───── PROVIDED MATERIAL

(** C10, as amended: the transport validates no JSON-RPC shape.  When the
    body of a POST to the MCP endpoint parses as JSON and none of its messages
    is an object with a [method] field, no message is classified as a request,
    and the exchange is left unanswered or is answered 202, 406, 404 or 500,
    never with an invalid-request (-32600) envelope; when moreover the Accept
    header passes, the session resolves, the engine callback returns for every
    message and the broker does not throw, every message is delivered and
    published on the background channel and the response is 202 with an empty
    body. *)
Theorem post_without_method (t : Transport) (env : Env) (req : IncomingMessage)
    (events : list SubscriptionEvent) (pb : ParsedBody) :
  method req = "POST" →
  pathname req = endpoint t →
  pathname req ≠ "/health" →
  pathname req ≠ "/readiness" →
  parseRequestBody req = inr pb →
  Forall (λ m, has "method" m = false) (messages pb) →
  List.filter isJSONRPCRequest (messages pb) = [] ∧
  (∃ es h, onRequest t env req events = (es, h) ∧
           (h = Unanswered ∨
            ∃ res, h = Finished res ∧ response_error_code res ≠ Some INVALID_REQUEST ∧
                   statusCode res ∈ [202; 406; 404; 500])) ∧
  (∀ sid session isNew,
     accepts_post req = true →
     getOrCreateSession t env req = session_success sid session isNew →
     let ctx := match session with Some s => session_id s | None => sid end in
     (∀ h, messageHandler t = Some h → Forall (λ m, h m ctx = Returned ()) (messages pb)) →
     Forall (λ m, publish_throws (broker t) (subject_of (background_outbound sid)) m = None)
            (messages pb) →
     onRequest t env req events
     = (deliveries t (messages pb) ctx ++ publications sid (messages pb),
        Finished accepted_202)).
Proof.
  intros Hmethod Hpath Hhealth Hready Hparse Hmsgs.
  pose proof (filter_without_method _ Hmsgs) as Hfilter.
  assert (onRequest t env req events
          = match handlePost t env req events with
            | (es, Returned h) => (es, h)
            | (es, Thrown _) => (es, Finished (handleError (headers_set es)))
            | (es, Unsettled) => (es, Unanswered)
            end) as Hroute.
  { unfold onRequest, handleRequest.
    rewrite (bool_decide_eq_false_2 _ Hhealth), (bool_decide_eq_false_2 _ Hready).
    rewrite (bool_decide_eq_true_2 _ Hpath), (bool_decide_eq_true_2 _ Hmethod). done. }
  assert (∀ res : ServerResponse,
            response_error_code res ≠ Some INVALID_REQUEST →
            statusCode res ∈ [202; 406; 404; 500] →
            ∃ res', Finished res = Finished res' ∧
                    response_error_code res' ≠ Some INVALID_REQUEST ∧
                    statusCode res' ∈ [202; 406; 404; 500]) as Hres.
  { intros res ? ?. by exists res. }
  split; [done|]. split.
  - rewrite Hroute. unfold handlePost.
    destruct (negb _ && negb _).
    { eexists _, _. split; [reflexivity|]. right. apply Hres; [done|]. set_solver. }
    destruct (getOrCreateSession t env req) as [sid session isNew|res] eqn:Hsession.
    + rewrite Hparse, Hfilter. simpl.
      destruct (notifications_only_outcome t sid session (messages pb))
        as (es & [->|[[e ->]| ->]]); eexists _, _; (split; [reflexivity|]).
      * right. apply Hres; [done|]. set_solver.
      * right. apply Hres; [done|]. set_solver.
      * by left.
    + revert Hsession. unfold getOrCreateSession.
      destruct (sessions (options t)) as [store|]; [|done].
      destruct (truthy _); [|done].
      destruct (get_session store _); [done|].
      intros [= <-]. eexists _, _. split; [reflexivity|]. right.
      apply Hres; [done|]. set_solver.
  - intros sid session isNew Hacc Hsession ctx Hquiet Hbroker.
    rewrite Hroute. unfold handlePost.
    rewrite (accepts_post_spec _ Hacc), Hsession, Hparse, Hfilter.
    change (negb (bool_decide (0 < length (@nil json))%nat)) with true.
    cbv iota.
    unfold handleNotificationsOnly, deliveries, publications.
    rewrite (publish_each_quiet t sid _ Hbroker).
    unfold deliverToProtocol. fold ctx.
    destruct (messageHandler t) as [h|] eqn:Hh.
    + rewrite (deliver_quiet h _ ctx (Hquiet h eq_refl)).
      rewrite !bind_returned. simpl. by rewrite app_nil_r.
    + unfold ret at 1. rewrite !bind_returned. simpl. by rewrite app_nil_r.
Qed.

Lemma post_without_method_witness :
  onRequest default_transport an_env (a_post "/" (ParsedJson (JArr [JNum 42; JStr "x"]))) []
  = ([Published "mcp.6f1f0d3e-5d0c-4a1e-9f0a-2b7c8d9e0f11.bg.outbound" (JNum 42);
      Published "mcp.6f1f0d3e-5d0c-4a1e-9f0a-2b7c8d9e0f11.bg.outbound" (JStr "x")],
     Finished accepted_202).
Proof.
  assert (Forall (λ m, has "method" m = false) [JNum 42; JStr "x"]) as Hmsgs
    by (repeat constructor).
  pose proof (post_without_method default_transport an_env
                (a_post "/" (ParsedJson (JArr [JNum 42; JStr "x"]))) []
                {| messages := [JNum 42; JStr "x"]; isBatch := true |}
                eq_refl eq_refl ltac:(discriminate) ltac:(discriminate) eq_refl Hmsgs)
    as (_ & _ & H).
  apply (H _ None true eq_refl eq_refl).
  - discriminate.
  - repeat constructor.
Defined.

(** C10, as stated, fails: a body that parses as JSON and holds no object
    with a [method] field is not always answered 202.  The number [42] is
    answered 406 when the Accept header admits neither JSON nor an event
    stream, and 500 when the engine callback throws on it. *)
Lemma post_without_method_not_always_202 :
  let refused :=
    {| method := "POST"; pathname := "/"; accept := Some "text/html";
       mcp_session_id := None; query_sessionId := None; last_event_id := None;
       body := ParsedJson (JNum 42) |} in
  parseRequestBody refused = inr {| messages := [JNum 42]; isBatch := false |} ∧
  has "method" (JNum 42) = false ∧
  onRequest default_transport an_env refused [] = ([], Finished not_acceptable_406) ∧
  onRequest a_failing_transport an_env (a_post "/" (ParsedJson (JNum 42))) []
  = ([Delivered (JNum 42) "6f1f0d3e-5d0c-4a1e-9f0a-2b7c8d9e0f11"],
     Finished internal_error_500) ∧
  statusCode not_acceptable_406 ≠ 202 ∧ statusCode internal_error_500 ≠ 202.
Proof. repeat split; try reflexivity; discriminate. Qed.

End no_shape_validation.

(** ** The protocol engine *)

Section engine_facts.
Import Js Schema SdkTransport Protocol.
Context {Handler : Type}.
Implicit Types e : Engine Handler.

(** *** Handler registration *)

(** C8, as amended: registering a method a second time succeeds and
    replaces the handler registered first in the method-to-handler table;
    the handlers of the other methods stay. *)
Theorem registerHandler_twice (m : string) (h1 h2 : Handler) e e1 :
  registerHandler m h1 e = Returned e1 →
  ∃ e2, registerHandler m h2 e1 = Returned e2 ∧
        handlers e2 !! m = Some h2 ∧
        ∀ m', m' ≠ m → handlers e2 !! m' = handlers e1 !! m'.
Proof.
  intros [= <-]. eexists. split; [reflexivity|]. simpl. split.
  - apply lookup_insert_eq.
  - intros m' Hm'. by rewrite lookup_insert_ne.
Qed.

(** *** Abort handles are never reset *)

Lemma keeps_aborted_refl e : keeps_aborted e e.
Proof. by intros c. Qed.

Lemma keeps_aborted_trans e1 e2 e3 :
  keeps_aborted e1 e2 → keeps_aborted e2 e3 → keeps_aborted e1 e3.
Proof.
  intros H12 H23 c. destruct (H12 c) as [Ha Hb], (H23 c) as [Hc Hd]. split; auto.
Qed.

Lemma keeps_aborted_same e e' : controllers e' = controllers e → keeps_aborted e e'.
Proof. intros Heq c. unfold is_aborted. by rewrite Heq. Qed.

Lemma keeps_aborted_new e ctl :
  keeps_aborted e (set_controllers (λ cs, cs ++ [ctl]) e).
Proof.
  intros c. unfold is_aborted. simpl. split.
  - intros [x Hc]. exists x. by apply lookup_app_l_Some.
  - destruct (controllers e !! c) as [x|] eqn:Hc; [|done].
    by rewrite (lookup_app_l_Some _ _ _ _ Hc).
Qed.

Lemma is_aborted_abort c r e :
  is_Some (controllers e !! c) → is_aborted c (abort c r e) = true.
Proof.
  intros [ctl Hc]. unfold abort. destruct (is_aborted c e) eqn:Ha; [done|].
  unfold is_aborted. simpl.
  rewrite list_lookup_insert_eq; [done|]. by eapply lookup_lt_Some.
Qed.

──────────

The answer must consist of every line from the entries above that contains the string "repeat".

    by (repeat constructor).
  - repeat constructor.
Proof. repeat split; try reflexivity; discriminate. Qed.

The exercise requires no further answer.